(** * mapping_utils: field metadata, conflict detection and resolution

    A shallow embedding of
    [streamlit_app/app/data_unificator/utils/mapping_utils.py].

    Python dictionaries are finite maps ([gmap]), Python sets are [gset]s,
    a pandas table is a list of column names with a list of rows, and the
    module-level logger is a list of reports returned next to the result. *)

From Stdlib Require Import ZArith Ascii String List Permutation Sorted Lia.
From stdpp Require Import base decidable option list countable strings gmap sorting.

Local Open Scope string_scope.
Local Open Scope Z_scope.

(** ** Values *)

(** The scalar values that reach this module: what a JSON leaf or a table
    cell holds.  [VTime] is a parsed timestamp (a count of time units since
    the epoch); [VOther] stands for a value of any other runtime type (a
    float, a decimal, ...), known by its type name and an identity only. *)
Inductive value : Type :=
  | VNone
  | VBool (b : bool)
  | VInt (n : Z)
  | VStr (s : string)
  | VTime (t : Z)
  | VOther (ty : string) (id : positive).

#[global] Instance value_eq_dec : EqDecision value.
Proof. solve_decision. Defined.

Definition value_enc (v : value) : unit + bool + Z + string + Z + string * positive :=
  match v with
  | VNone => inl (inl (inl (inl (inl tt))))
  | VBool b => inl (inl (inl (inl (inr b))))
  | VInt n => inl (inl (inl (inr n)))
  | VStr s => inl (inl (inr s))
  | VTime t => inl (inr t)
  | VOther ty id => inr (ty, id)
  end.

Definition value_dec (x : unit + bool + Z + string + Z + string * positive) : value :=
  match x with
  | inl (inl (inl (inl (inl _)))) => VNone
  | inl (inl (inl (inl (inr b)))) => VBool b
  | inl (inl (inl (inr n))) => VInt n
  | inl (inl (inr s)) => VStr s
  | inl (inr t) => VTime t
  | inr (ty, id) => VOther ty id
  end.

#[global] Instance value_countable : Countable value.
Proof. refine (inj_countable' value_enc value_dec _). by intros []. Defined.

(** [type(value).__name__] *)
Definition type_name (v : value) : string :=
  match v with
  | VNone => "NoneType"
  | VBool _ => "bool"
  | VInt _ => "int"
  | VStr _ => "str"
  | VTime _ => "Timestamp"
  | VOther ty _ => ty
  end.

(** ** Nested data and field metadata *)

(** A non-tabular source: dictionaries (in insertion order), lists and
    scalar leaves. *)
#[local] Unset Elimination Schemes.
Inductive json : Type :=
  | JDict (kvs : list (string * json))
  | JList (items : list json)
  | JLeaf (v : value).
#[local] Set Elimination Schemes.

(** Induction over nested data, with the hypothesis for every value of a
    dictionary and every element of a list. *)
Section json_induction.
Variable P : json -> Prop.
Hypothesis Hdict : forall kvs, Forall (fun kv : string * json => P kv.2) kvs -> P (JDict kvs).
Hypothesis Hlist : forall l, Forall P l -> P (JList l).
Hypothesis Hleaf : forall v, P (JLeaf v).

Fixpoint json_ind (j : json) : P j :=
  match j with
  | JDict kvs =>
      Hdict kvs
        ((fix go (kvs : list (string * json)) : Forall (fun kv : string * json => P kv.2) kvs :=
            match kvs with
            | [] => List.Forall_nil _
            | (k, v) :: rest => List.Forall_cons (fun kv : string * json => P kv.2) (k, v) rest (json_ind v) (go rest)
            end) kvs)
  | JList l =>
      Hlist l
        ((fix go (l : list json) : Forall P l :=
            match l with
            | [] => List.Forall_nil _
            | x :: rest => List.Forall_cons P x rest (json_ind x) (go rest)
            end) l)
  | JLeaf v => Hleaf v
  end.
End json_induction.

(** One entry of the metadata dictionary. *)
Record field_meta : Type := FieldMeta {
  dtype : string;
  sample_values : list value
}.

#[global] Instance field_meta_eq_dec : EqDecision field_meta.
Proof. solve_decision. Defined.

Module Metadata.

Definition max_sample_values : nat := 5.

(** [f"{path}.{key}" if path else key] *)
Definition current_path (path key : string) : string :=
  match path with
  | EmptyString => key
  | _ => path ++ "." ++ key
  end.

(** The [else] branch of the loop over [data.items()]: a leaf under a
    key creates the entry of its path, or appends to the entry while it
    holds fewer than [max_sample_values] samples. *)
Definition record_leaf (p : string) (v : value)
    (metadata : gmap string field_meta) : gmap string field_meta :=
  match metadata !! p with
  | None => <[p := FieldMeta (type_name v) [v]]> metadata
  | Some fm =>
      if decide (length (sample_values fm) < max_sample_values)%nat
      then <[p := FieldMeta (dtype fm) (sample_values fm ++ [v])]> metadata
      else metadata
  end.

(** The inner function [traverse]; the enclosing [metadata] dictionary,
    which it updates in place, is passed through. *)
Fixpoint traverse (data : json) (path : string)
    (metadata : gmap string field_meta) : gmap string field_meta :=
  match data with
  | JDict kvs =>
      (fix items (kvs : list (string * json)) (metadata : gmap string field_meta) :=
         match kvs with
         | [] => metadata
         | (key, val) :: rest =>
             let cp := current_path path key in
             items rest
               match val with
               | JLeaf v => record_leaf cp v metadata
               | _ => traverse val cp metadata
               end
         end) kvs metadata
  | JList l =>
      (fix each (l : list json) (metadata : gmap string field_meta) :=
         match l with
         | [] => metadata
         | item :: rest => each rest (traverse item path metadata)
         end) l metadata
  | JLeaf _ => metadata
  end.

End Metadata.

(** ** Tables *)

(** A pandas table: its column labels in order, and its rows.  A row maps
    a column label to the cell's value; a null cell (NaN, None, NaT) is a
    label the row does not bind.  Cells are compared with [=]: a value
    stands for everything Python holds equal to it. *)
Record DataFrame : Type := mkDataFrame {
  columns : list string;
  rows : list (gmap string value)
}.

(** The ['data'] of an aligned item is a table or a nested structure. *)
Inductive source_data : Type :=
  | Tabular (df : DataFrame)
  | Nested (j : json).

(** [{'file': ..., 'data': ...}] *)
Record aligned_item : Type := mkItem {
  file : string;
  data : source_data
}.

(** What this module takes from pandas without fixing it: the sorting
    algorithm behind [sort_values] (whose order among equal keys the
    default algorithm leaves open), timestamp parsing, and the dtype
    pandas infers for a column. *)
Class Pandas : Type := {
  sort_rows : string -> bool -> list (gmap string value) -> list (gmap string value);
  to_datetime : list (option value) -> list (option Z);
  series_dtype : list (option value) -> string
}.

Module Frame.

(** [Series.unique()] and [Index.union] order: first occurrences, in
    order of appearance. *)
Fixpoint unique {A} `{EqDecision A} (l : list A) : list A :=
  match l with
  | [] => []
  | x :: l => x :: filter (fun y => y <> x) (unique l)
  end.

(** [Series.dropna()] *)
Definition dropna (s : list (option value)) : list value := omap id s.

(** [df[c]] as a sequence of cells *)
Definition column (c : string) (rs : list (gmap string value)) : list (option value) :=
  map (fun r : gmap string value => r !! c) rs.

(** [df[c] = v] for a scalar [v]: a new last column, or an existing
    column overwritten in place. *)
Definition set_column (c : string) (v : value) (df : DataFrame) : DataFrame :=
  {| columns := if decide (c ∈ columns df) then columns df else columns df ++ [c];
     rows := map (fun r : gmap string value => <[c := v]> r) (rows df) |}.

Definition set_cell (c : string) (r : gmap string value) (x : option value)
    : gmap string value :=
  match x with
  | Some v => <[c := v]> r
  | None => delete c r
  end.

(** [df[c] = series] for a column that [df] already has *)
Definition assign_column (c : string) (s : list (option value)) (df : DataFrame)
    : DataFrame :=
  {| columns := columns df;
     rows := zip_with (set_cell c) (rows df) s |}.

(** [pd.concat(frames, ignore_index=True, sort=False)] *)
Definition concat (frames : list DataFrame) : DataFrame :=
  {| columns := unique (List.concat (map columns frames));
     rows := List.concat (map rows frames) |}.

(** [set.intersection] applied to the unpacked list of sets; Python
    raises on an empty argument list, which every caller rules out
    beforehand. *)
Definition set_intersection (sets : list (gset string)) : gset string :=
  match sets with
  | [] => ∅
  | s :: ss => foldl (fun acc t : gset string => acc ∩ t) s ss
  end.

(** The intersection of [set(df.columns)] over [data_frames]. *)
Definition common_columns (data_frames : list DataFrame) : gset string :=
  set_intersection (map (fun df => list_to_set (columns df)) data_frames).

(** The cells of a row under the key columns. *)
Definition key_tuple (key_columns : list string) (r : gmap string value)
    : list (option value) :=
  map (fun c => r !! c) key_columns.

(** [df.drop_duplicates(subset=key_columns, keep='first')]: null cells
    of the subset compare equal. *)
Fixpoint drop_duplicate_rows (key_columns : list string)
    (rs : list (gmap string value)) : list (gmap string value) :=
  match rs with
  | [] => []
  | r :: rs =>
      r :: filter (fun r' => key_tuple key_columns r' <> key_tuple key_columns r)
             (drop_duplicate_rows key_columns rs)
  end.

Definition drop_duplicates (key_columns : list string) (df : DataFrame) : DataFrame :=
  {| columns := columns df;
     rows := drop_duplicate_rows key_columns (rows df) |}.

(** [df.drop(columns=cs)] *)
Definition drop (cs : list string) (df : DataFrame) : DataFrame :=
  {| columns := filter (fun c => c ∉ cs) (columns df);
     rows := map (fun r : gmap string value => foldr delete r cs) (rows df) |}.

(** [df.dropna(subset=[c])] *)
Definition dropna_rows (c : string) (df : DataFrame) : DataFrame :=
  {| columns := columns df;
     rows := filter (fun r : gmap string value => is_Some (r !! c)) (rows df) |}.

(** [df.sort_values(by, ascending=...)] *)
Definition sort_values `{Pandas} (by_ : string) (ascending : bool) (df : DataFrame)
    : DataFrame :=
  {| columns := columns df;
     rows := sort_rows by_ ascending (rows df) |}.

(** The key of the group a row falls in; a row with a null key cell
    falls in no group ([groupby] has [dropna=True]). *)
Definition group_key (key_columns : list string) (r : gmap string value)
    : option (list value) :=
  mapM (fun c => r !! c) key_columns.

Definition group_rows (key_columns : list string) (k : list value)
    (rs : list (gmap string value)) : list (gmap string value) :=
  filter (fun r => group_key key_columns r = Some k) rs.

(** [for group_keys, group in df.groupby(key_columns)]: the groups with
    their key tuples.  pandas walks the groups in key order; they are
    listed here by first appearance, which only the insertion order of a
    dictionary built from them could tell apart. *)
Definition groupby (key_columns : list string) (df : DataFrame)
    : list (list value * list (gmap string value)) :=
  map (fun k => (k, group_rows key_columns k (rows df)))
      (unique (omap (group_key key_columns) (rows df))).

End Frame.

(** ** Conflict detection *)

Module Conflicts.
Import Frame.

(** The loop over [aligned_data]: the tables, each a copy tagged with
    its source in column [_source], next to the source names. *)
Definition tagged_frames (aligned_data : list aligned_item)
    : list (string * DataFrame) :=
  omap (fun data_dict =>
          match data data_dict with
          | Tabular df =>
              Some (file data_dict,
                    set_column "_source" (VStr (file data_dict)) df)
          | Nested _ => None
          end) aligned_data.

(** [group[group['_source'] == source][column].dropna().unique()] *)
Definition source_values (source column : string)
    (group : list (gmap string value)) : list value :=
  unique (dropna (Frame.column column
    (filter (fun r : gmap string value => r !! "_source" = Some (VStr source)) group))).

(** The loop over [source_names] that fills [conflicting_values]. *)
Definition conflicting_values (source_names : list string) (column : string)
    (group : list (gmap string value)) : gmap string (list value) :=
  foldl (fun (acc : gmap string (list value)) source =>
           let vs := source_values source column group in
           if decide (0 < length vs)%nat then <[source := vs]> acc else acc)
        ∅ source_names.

━━━━━━━━━━

**TASK STATEMENT:**
Would you restate exactly the lines of the material above, from its opening line through the line with "(** ** Values *)", and output only those?

**OUTPUT:**
(** * mapping_utils: field metadata, conflict detection and resolution

    A shallow embedding of
    [streamlit_app/app/data_unificator/utils/mapping_utils.py].

    Python dictionaries are finite maps ([gmap]), Python sets are [gset]s,
    a pandas table is a list of column names with a list of rows, and the
    module-level logger is a list of reports returned next to the result. *)

From Stdlib Require Import ZArith Ascii String List Permutation Sorted Lia.
From stdpp Require Import base decidable option list countable strings gmap sorting.

Local Open Scope string_scope.
Local Open Scope Z_scope.

(** ** Values *)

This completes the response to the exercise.